Foco nas urnas: Pré-candidatos ao Governo de MT defendem horário flexível, enquanto Carlos Fávaro é o único senador do estado a apoiar o fim da escala atual
CUIABÁ (MT) — O debate nacional sobre o fim da escala de trabalho 6x1 ganhou novos desdobramentos políticos que respingam diretamente na sucessão estadual de Mato Grosso. A deputada federal Érika Hilton (Psol-SP) divulgou uma lista de 40 senadores — incluindo os mato-grossenses Wellington Fagundes (PL) e Jayme Campos (União) — que assinaram uma Proposta de Emenda à Constituição (PEC) alternativa à que foi aprovada na Câmara Federal. A nova medida é apontada pela oposição como a "PEC do Horário Flexível", mas recebeu duras críticas da esquerda.

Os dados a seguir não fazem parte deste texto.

Lemma Qgtb_lt (a b : Q) : Qgtb a b = true <-> (b < a)%Q.
Proof.
  unfold Qgtb. rewrite negb_true_iff. split.
  - intros E. apply Qnot_le_lt. intros Hle.
    apply Qle_bool_iff in Hle. congruence.
  - intros Hlt. destruct (Qle_bool a b) eqn:E; [| reflexivity].
    apply Qle_bool_iff in E. exfalso. exact (Qlt_not_le _ _ Hlt E).
Qed.

Lemma fits_int32_floor q : fits_int32 q -> int32_wrap (Qfloor q) = Qfloor q.
Proof.
  intros [Hlo Hhi]. apply int32_wrap_id.
  pose proof (Qfloor_le_Qceiling q). lia.
Qed.

Lemma fits_int32_ceiling q : fits_int32 q -> int32_wrap (Qceiling q) = Qceiling q.
Proof.
  intros [Hlo Hhi]. apply int32_wrap_id.
  pose proof (Qfloor_le_Qceiling q). lia.
Qed.

Lemma round_vertex_in_range q n :
  fits_int32 q ->
  int32_min <= SegmapManager.round_vertex q n <= int32_max.
Proof.
  intros [Hlo Hhi]. pose proof (Qfloor_le_Qceiling q).
  unfold SegmapManager.round_vertex. destruct (1 <? n)%nat; lia.
Qed.

(** Inside the 32-bit range the cast changes nothing. *)
Lemma astype_int32_in_range (ints : list Z) :
  Forall (fun z => int32_min <= z <= int32_max) ints ->
  astype_int32 ints = Return ints.
Proof.
  intros Hrange. unfold astype_int32.
  replace (forallb held_in_64_bits ints) with true.
  - f_equal. induction Hrange as [| z t Hz _ IH]; [reflexivity |].
    cbn [map]. rewrite int32_wrap_id by exact Hz. rewrite IH. reflexivity.
  - symmetry. apply forallb_forall. rewrite Forall_forall in Hrange.
    intros z Hz. specialize (Hrange z Hz).
    unfold held_in_64_bits, int32_min, int32_max in *.
    apply andb_true_intro. split; [apply Z.leb_le | apply Z.ltb_lt]; lia.
Qed.

Ltac rounded_in_range :=
  repeat (constructor; [apply round_vertex_in_range; assumption |]);
  constructor.

Lemma count_greater_skip_self (before after : list Q) (v : Q) :
  count_greater (before ++ v :: after) v = others_greater (before ++ after) v.
Proof.
  unfold count_greater, others_greater.
  rewrite !filter_app. cbn [filter]. rewrite Qgtb_irrefl. reflexivity.
Qed.

Lemma round_vertex_rule (before after : list Q) (v : Q) :
  SegmapManager.round_vertex v (count_greater (before ++ v :: after) v)
  = spec_round v (before ++ after).
Proof. rewrite count_greater_skip_self. reflexivity. Qed.

Ltac round_by_rule before after v :=
  let E := fresh "E" in
  pose proof (round_vertex_rule before after v) as E;
  cbn [app] in E; rewrite E; clear E.

(** C1. A quadrilateral [x0 y0 x1 y1 x2 y2 x3 y3] whose coordinates fit in
    a 32-bit integer is rounded coordinate by coordinate, the x-coordinates
    against the x-coordinates of the other three vertices and the
    y-coordinates against their y-coordinates: floor when strictly more
    than one of the other three is strictly greater, ceiling otherwise. *)
Theorem proper_round_quadrilateral (x0 y0 x1 y1 x2 y2 x3 y3 : Q) :
  Forall fits_int32 [x0; y0; x1; y1; x2; y2; x3; y3] ->
  SegmapManager._proper_round [x0; y0; x1; y1; x2; y2; x3; y3]
  = Return
      [spec_round x0 [x1; x2; x3]; spec_round y0 [y1; y2; y3];
       spec_round x1 [x0; x2; x3]; spec_round y1 [y0; y2; y3];
       spec_round x2 [x0; x1; x3]; spec_round y2 [y0; y1; y3];
       spec_round x3 [x0; x1; x2]; spec_round y3 [y0; y1; y2]].
Proof.
  intros Hfit.
  repeat match goal with
         | H : Forall _ (_ :: _) |- _ => inversion H; subst; clear H
         end.
  unfold SegmapManager._proper_round.
  cbn [length Nat.eqb negb slice_even slice_odd tl andb py_assert bind
       map combine ravel_zip flat_map fst snd app].
  rewrite astype_int32_in_range by rounded_in_range.
  round_by_rule (@nil Q) [x1; x2; x3] x0.
  round_by_rule (@nil Q) [y1; y2; y3] y0.
  round_by_rule [x0] [x2; x3] x1.
  round_by_rule [y0] [y2; y3] y1.
  round_by_rule [x0; x1] [x3] x2.
  round_by_rule [y0; y1] [y3] y2.
  round_by_rule [x0; x1; x2] (@nil Q) x3.
  round_by_rule [y0; y1; y2] (@nil Q) y3.
  reflexivity.
Qed.

Lemma proper_round_quadrilateral_witness :
  Forall fits_int32 [3 # 2; 1 # 2; 5 # 2; 3 # 2; 3 # 2; 5 # 2; 1 # 2; 3 # 2] /\
  SegmapManager._proper_round
    [3 # 2; 1 # 2; 5 # 2; 3 # 2; 3 # 2; 5 # 2; 1 # 2; 3 # 2]
  = Return
      [spec_round (3 # 2) [5 # 2; 3 # 2; 1 # 2]; spec_round (1 # 2) [3 # 2; 5 # 2; 3 # 2];
       spec_round (5 # 2) [3 # 2; 3 # 2; 1 # 2]; spec_round (3 # 2) [1 # 2; 5 # 2; 3 # 2];
       spec_round (3 # 2) [3 # 2; 5 # 2; 1 # 2]; spec_round (5 # 2) [1 # 2; 3 # 2; 3 # 2];
       spec_round (1 # 2) [3 # 2; 5 # 2; 3 # 2]; spec_round (3 # 2) [1 # 2; 3 # 2; 5 # 2]].
Proof.
  assert (Hfit : Forall fits_int32
                   [3 # 2; 1 # 2; 5 # 2; 3 # 2; 3 # 2; 5 # 2; 1 # 2; 3 # 2])
    by (repeat constructor; vm_compute; discriminate).
  split; [exact Hfit | apply proper_round_quadrilateral; exact Hfit].
Defined.

(** The diamond of the regression test: the vertex whose x-coordinate has
    one greater, one equal and one smaller neighbour goes to the ceiling. *)
Example proper_round_diamond :
  SegmapManager._proper_round
    [3 # 2; 1 # 2; 5 # 2; 3 # 2; 3 # 2; 5 # 2; 1 # 2; 3 # 2]
  = Return [2; 0; 3; 2; 2; 3; 0; 2].
Proof. reflexivity. Qed.

(** The tie of the rule: with one of the other three greater, one equal
    and one smaller, the coordinate goes to the ceiling. *)
Lemma spec_round_tie (v greater equal smaller : Q) :
  (v < greater)%Q -> (equal == v)%Q -> (smaller < v)%Q ->
  spec_round v [greater; equal; smaller] = Qceiling v.
Proof.
  intros Hg He Hs. unfold spec_round, others_greater. cbn [filter].
  rewrite (proj2 (Qgtb_lt greater v) Hg).
  assert (Heq : Qgtb equal v = false).
  { unfold Qgtb. apply negb_false_iff, Qle_bool_iff. rewrite He. apply Qle_refl. }
  assert (Hsm : Qgtb smaller v = false).
  { unfold Qgtb. apply negb_false_iff, Qle_bool_iff, Qlt_le_weak, Hs. }
  rewrite Heq, Hsm. reflexivity.
Qed.

(** ** Polygons that are not quadrilaterals *)

Lemma Qfloor_num_den q : Qfloor q = Qnum q / Zpos (Qden q).
Proof. destruct q; reflexivity. Qed.

Lemma Qtrunc_toward_zero q : Qtrunc q = toward_zero q.
Proof.
  unfold Qtrunc, toward_zero, Qceiling, Qle_bool.
  rewrite !Qfloor_num_den. destruct q as [n d]. cbn [Qnum Qden Qopp].
  rewrite Z.mul_1_r. cbn [Z.mul].
  destruct (0 <=? n) eqn:Hn.
  - apply Z.leb_le in Hn. apply Z.quot_div_nonneg; lia.
  - apply Z.leb_gt in Hn.
    rewrite <- (Z.opp_involutive n) at 1. rewrite Z.quot_opp_l by lia.
    rewrite Z.quot_div_nonneg by lia. reflexivity.
Qed.

Lemma toward_zero_fits q : fits_int32 q -> int32_wrap (toward_zero q) = toward_zero q.
Proof.
  intros H. unfold toward_zero.
  destruct (Qle_bool 0 q); [apply fits_int32_floor | apply fits_int32_ceiling]; exact H.
Qed.

(** What the cast of the fallback computes.  A coordinate sequence whose
    length is not 8 and whose coordinates fit in a 32-bit integer is
    converted coordinate by coordinate by dropping the fractional part:
    floor for a coordinate that is not negative, ceiling for a negative
    one. *)
Theorem proper_round_polygon_truncates (markup_bbox : list Q) :
  length markup_bbox <> 8%nat ->
  Forall fits_int32 markup_bbox ->
  SegmapManager._proper_round markup_bbox = Return (map toward_zero markup_bbox).
Proof.
  intros Hlen Hfit. unfold SegmapManager._proper_round.
  apply Nat.eqb_neq in Hlen. rewrite Hlen. cbn [negb].
  f_equal. apply map_ext_in. intros q Hq.
  rewrite Forall_forall in Hfit.
  unfold float_astype_int32. rewrite Qtrunc_toward_zero.
  apply toward_zero_fits, Hfit, Hq.
Qed.

Lemma proper_round_polygon_truncates_witness :
  length [3 # 4; 3 # 4; 11 # 4; 3 # 4; 11 # 4; 11 # 4] <> 8%nat /\
  Forall fits_int32 [3 # 4; 3 # 4; 11 # 4; 3 # 4; 11 # 4; 11 # 4] /\
  SegmapManager._proper_round [3 # 4; 3 # 4; 11 # 4; 3 # 4; 11 # 4; 11 # 4]
  = Return (map toward_zero [3 # 4; 3 # 4; 11 # 4; 3 # 4; 11 # 4; 11 # 4]).
Proof.
  assert (Hlen : length [3 # 4; 3 # 4; 11 # 4; 3 # 4; 11 # 4; 11 # 4] <> 8%nat)
    by (simpl; lia).
  assert (Hfit : Forall fits_int32 [3 # 4; 3 # 4; 11 # 4; 3 # 4; 11 # 4; 11 # 4])
    by (repeat constructor; vm_compute; discriminate).
  split; [exact Hlen | split; [exact Hfit |]].
  apply proper_round_polygon_truncates; assumption.
Defined.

Segundo Érika Hilton, a proposta (PEC 12/2026), de autoria do senador Flávio Bolsonaro, deixa as horas trabalhadas livres para serem negociadas diretamente entre patrão e empregado. Para a deputada, a falta de igualdade nessa relação — dado o maior poder de barganha do empresariado — transforma o projeto na prática em uma "escala 7x0", que poderia fazer com que o funcionário abdicasse de seus dias de descanso para tentar aumentar a renda. A matéria já tramita na Comissão de Constituição e Justiça (CCJ) do Senado.
A defesa dos pré-candidatos de MT
Tanto Jayme Campos quanto Wellington Fagundes são pré-candidatos ao governo de Mato Grosso e defendem que o texto traz equilíbrio para a economia. Jayme Campos alega que a PEC busca garantir ao trabalhador o direito de escolher a própria carga horária, equilibrando a relação trabalhista.
Diferente da proposta original do fim da escala 6x1 — que prevê a redução da jornada para até 40 horas semanais e dois dias de descanso obrigatórios (escala 5x2) —, a PEC do Horário Flexível foca na intermediação direta. Wellington Fagundes reforçou que a medida amplia direitos respeitando as particularidades de cada setor econômico, ponto que vinha sendo a principal crítica do empresariado à proposta da Câmara.
"A PEC assegura ao empregado a escolha entre o regime tradicional da Consolidação das Leis do Trabalho (CLT) ou uma jornada flexível baseada em horas trabalhadas", diz um trecho do requerimento assinado pelos senadores, que defende a conciliação da rotina com as demandas de mercado.
Curiosamente, o movimento da oposição no Senado liderado pelo PL vai na contramão do que a bancada do próprio partido fez na Câmara Federal, onde deputados votaram a favor do fim da escala 6x1 temendo o desgaste político e eleitoral junto à população.
Fávaro isolado na defesa do trabalhador
Na bancada de Mato Grosso no Senado, Carlos Fávaro (PSD) consolidou-se como o único voto favorável ao fim definitivo da escala 6x1. Para o parlamentar, a extinção desse modelo trará dignidade, saúde e qualidade de vida para a classe trabalhadora.
"O Brasil precisa crescer, gerar emprego e fortalecer a sua economia, mas esse desenvolvimento também precisa chegar na vida real das pessoas. Produtividade não significa exaustão", posicionou-se Fávaro em suas redes sociais, demarcando um contraponto claro aos seus prováveis adversários políticos no estado.
Olhar Informação: No tabuleiro político de Mato Grosso, a flexibilização do trabalho vira munição eleitoral: de um lado, o discurso do equilíbrio econômico; do outro, a linha de frente pela dignidade humana contra a exaustão.